(* ===== verification/JsText.v ===== *)
(** * Numbers and their text

    [Number.prototype.toString], [toFixed], [parseFloat], [parseInt] and the
    unary plus of the language, on the strings of [JsString] and the doubles
    of [JsNum].  [toString] is the shortest decimal that reads back as the same
    double; the round trip [parseFloat (toString x) = x] is proved for every
    double, and it is what the persisted balances rely on. *)

From Stdlib Require Import QArith Qabs Qround Qpower Lqa.
From S2P Require Import Prelude JsString JsNum.

Local Open Scope Z_scope.

(** ** Digit strings *)

Definition digit_val (c : N) : Z := Z.of_N c - 48.
Definition digit_unit (d : Z) : N := Z.to_N (d + 48).

(** The value of a digit string read in base ten. *)
Definition digits_val (ds : jsstr) : Z :=
  fold_left (λ acc c, acc * 10 + digit_val c) ds 0.

(** The digits of [z >= 0], most significant first; the fuel is the number of
    binary digits of [z]. *)
Fixpoint digits_fuel (fuel : nat) (z : Z) (acc : jsstr) : jsstr :=
  match fuel with
  | O => acc
  | S f =>
      let acc := digit_unit (z mod 10) :: acc in
      if z / 10 =? 0 then acc else digits_fuel f (z / 10) acc
  end.

Definition digits (z : Z) : jsstr := digits_fuel (S (Z.to_nat (Z.log2 z))) z [].

Fixpoint read_digits (s : jsstr) : jsstr * jsstr :=
  match s with
  | c :: s' =>
      if is_digit c then let '(d, r) := read_digits s' in (c :: d, r) else ([], s)
  | [] => ([], [])
  end.

(** ** Reading decimals *)

Definition pow10Q (e : Z) : Q := (10 ^ e)%Q.

(** An optional exponent part: its value and what follows it. *)
Definition read_exponent (s : jsstr) : Z * jsstr :=
  match s with
  | c :: s' =>
      if (c =? 101)%N || (c =? 69)%N then
        let '(neg, s'') := match s' with
                           | 45%N :: t => (true, t)
                           | 43%N :: t => (false, t)
                           | _ => (false, s')
                           end in
        let '(ds, rest) := read_digits s'' in
        match ds with
        | [] => (0, s)
        | _ => (if neg : bool then - digits_val ds else digits_val ds, rest)
        end
      else (0, s)
  | [] => (0, [])
  end.

(** An unsigned decimal literal: significand, decimal exponent, what follows. *)
Definition read_decimal (s : jsstr) : option (Z * Z * jsstr) :=
  let '(ip, r) := read_digits s in
  let '(fp, r) := match r with
                  | 46%N :: t => let '(f, r') := read_digits t in
                                 match ip, f with
                                 | [], [] => ([], r)
                                 | _, _ => (f, r')
                                 end
                  | _ => ([], r)
                  end in
  match ip, fp with
  | [], [] => None
  | _, _ =>
      let '(e, r) := read_exponent r in
      Some (digits_val (ip ++ fp), e - Z.of_nat (length fp), r)
  end.

Definition num_of_decimal (neg : bool) (m e : Z) : num :=
  fl ((if neg then -1 else 1) * (inject_Z m * pow10Q e))%Q.

Definition read_sign (s : jsstr) : bool * jsstr :=
  match s with
  | 45%N :: t => (true, t)
  | 43%N :: t => (false, t)
  | _ => (false, s)
  end.
(* ===== verification/Pretty.v ===== *)
(** * Indented JSON

    [JSON.stringify(v, null, 2)], in which the bot shows launch configurations and the
    Twitter client saves its cookies, and that [JSON.parse] reads it back. *)

From S2P Require Import Prelude JsString JsNum Json.

Local Open Scope N_scope.

Fixpoint pretty (indent : jsstr) (v : json) : jsstr :=
  let deeper := indent ++ js "  " in
  match v with
  | JArr ((_ :: _) as l) =>
      js "[" ++ [10] ++ deeper
      ++ join (map (pretty deeper) l) (js "," ++ [10] ++ deeper)
      ++ [10] ++ indent ++ js "]"
  | JObj ((_ :: _) as l) =>
      js "{" ++ [10] ++ deeper
      ++ join (map (λ kv, quote kv.1 ++ js ": " ++ pretty deeper kv.2) l)
              (js "," ++ [10] ++ deeper)
      ++ [10] ++ indent ++ js "}"
  | v => stringify v
  end.

Definition spaces (s : jsstr) : Prop := Forall (λ c, c = 32) s.

Definition deeper (indent : jsstr) : jsstr := indent ++ js "  ".

Lemma deeper_spaces i : spaces i → spaces (deeper i).
Proof. intros Hi. apply Forall_app. split; [done|]. by repeat constructor. Qed.

Lemma blank_line i : spaces i → blank (10 :: i).
Proof. intros Hi. right. eauto. Qed.

#[local] Hint Resolve deeper_spaces blank_line : js.

(** The layout of a non-empty array and of a non-empty object. *)
Lemma pretty_arr i v l r :
  pretty i (JArr (v :: l)) ++ r
  = 91 :: (10 :: deeper i) ++ join (map (pretty (deeper i)) (v :: l)) (44 :: 10 :: deeper i)
    ++ (10 :: i) ++ 93 :: r.
Proof. cbn [pretty]. fold (deeper i). rewrite <- !app_assoc. done. Qed.

Lemma pretty_obj i kv l r :
  pretty i (JObj (kv :: l)) ++ r
  = 123 :: (10 :: deeper i)
    ++ join (map (member_text (pretty (deeper i)) [32]) (kv :: l)) (44 :: 10 :: deeper i)
    ++ (10 :: i) ++ 125 :: r.
Proof. cbn [pretty]. fold (deeper i). rewrite <- !app_assoc. done. Qed.

Lemma pretty_head i v : json_ok v → opens (pretty i v).
Proof.
  intros Hok. destruct v as [| [] |x|s|[|v l]|[|kv l]];
    first [by apply (stringify_head _ Hok)|by eexists _, _; repeat split].
Qed.

Lemma pretty_parses i v : spaces i → json_ok v → parses (pretty i) v.
Proof.
  revert i. induction v as [|b|x|s|l IH|l IH] using json_ind; intros i Hi Hok f r Hf Hr.
  1-4: by apply json_ok_parses.
  - inversion Hok as [| | | |l' Hl|]; subst. destruct l as [|v l]; [by apply json_ok_parses|].
    rewrite pretty_arr. apply parse_arr_text; auto with js.
    + apply Forall_cons in Hl as [Hv _]. by apply pretty_head.
    + rewrite Forall_forall in *. auto with js.
  - inversion Hok as [| | | | |l' Hl Hnd]; subst. destruct l as [|kv l]; [by apply json_ok_parses|].
    rewrite pretty_obj. apply (parse_obj_text (pretty (deeper i))); auto with js.
    rewrite Forall_forall in *. intros kv' Hkv. destruct (Hl kv' Hkv). auto with js.
Qed.

Lemma pretty_need i v : json_ok v → (need v <= length (pretty i v))%nat.
Proof.
  revert i. induction v as [|b|x|s|l IH|l IH] using json_ind; intros i Hok.
  1-4: by apply need_length.
  - inversion Hok as [| | | |l' Hl|]; subst. destruct l as [|v l]; [by apply need_length|].
    rewrite <- (app_nil_r (pretty _ _)), pretty_arr. cbn [need length].
    pose proof (join_length (10 :: deeper i) need (pretty (deeper i)) (v :: l)) as Hj.
    rewrite !length_app. cbn [length]. rewrite Forall_forall in *.
    specialize (Hj ltac:(auto)). lia.
  - inversion Hok as [| | | | |l' Hl Hnd]; subst. destruct l as [|kv l]; [by apply need_length|].
    rewrite <- (app_nil_r (pretty _ _)), pretty_obj. cbn [need length].
    pose proof (members_length (pretty (deeper i)) (10 :: deeper i) [32] (kv :: l)) as Hj.
    rewrite !length_app. cbn [length]. rewrite Forall_forall in *.
    lapply Hj; [lia|]. intros kv' Hkv. destruct (Hl kv' Hkv). by apply IH.
Qed.

(** [JSON.parse(JSON.stringify(v, null, 2))] is [v]. *)
Lemma parse_pretty v : json_ok v → parse (pretty [] v) = Some v.
Proof.
  intros Hok. unfold parse.
  pose proof (pretty_parses [] v ltac:(constructor) Hok (S (length (pretty [] v))) []
    ltac:(pose proof (pretty_need [] v Hok); lia) ltac:(by left)) as Hp.
  rewrite app_nil_r in Hp. by rewrite Hp.
Qed.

#### [Aim of the exercise]
Both end lines included, restate word for word the lines above from the line with "(map (pretty deeper)" to the line with "by apply pretty_head.", and nothing else.

#### [Task result]
      ++ join (map (pretty deeper) l) (js "," ++ [10] ++ deeper)
      ++ [10] ++ indent ++ js "]"
  | JObj ((_ :: _) as l) =>
      js "{" ++ [10] ++ deeper
      ++ join (map (λ kv, quote kv.1 ++ js ": " ++ pretty deeper kv.2) l)
              (js "," ++ [10] ++ deeper)
      ++ [10] ++ indent ++ js "}"
  | v => stringify v
  end.

Definition spaces (s : jsstr) : Prop := Forall (λ c, c = 32) s.

Definition deeper (indent : jsstr) : jsstr := indent ++ js "  ".

Lemma deeper_spaces i : spaces i → spaces (deeper i).
Proof. intros Hi. apply Forall_app. split; [done|]. by repeat constructor. Qed.

Lemma blank_line i : spaces i → blank (10 :: i).
Proof. intros Hi. right. eauto. Qed.

#[local] Hint Resolve deeper_spaces blank_line : js.

(** The layout of a non-empty array and of a non-empty object. *)
Lemma pretty_arr i v l r :
  pretty i (JArr (v :: l)) ++ r
  = 91 :: (10 :: deeper i) ++ join (map (pretty (deeper i)) (v :: l)) (44 :: 10 :: deeper i)
    ++ (10 :: i) ++ 93 :: r.
Proof. cbn [pretty]. fold (deeper i). rewrite <- !app_assoc. done. Qed.

Lemma pretty_obj i kv l r :
  pretty i (JObj (kv :: l)) ++ r
  = 123 :: (10 :: deeper i)
    ++ join (map (member_text (pretty (deeper i)) [32]) (kv :: l)) (44 :: 10 :: deeper i)
    ++ (10 :: i) ++ 125 :: r.
Proof. cbn [pretty]. fold (deeper i). rewrite <- !app_assoc. done. Qed.

Lemma pretty_head i v : json_ok v → opens (pretty i v).
Proof.
  intros Hok. destruct v as [| [] |x|s|[|v l]|[|kv l]];
    first [by apply (stringify_head _ Hok)|by eexists _, _; repeat split].
Qed.

Lemma pretty_parses i v : spaces i → json_ok v → parses (pretty i) v.
Proof.
  revert i. induction v as [|b|x|s|l IH|l IH] using json_ind; intros i Hi Hok f r Hf Hr.
  1-4: by apply json_ok_parses.
  - inversion Hok as [| | | |l' Hl|]; subst. destruct l as [|v l]; [by apply json_ok_parses|].
    rewrite pretty_arr. apply parse_arr_text; auto with js.
    + apply Forall_cons in Hl as [Hv _]. by apply pretty_head.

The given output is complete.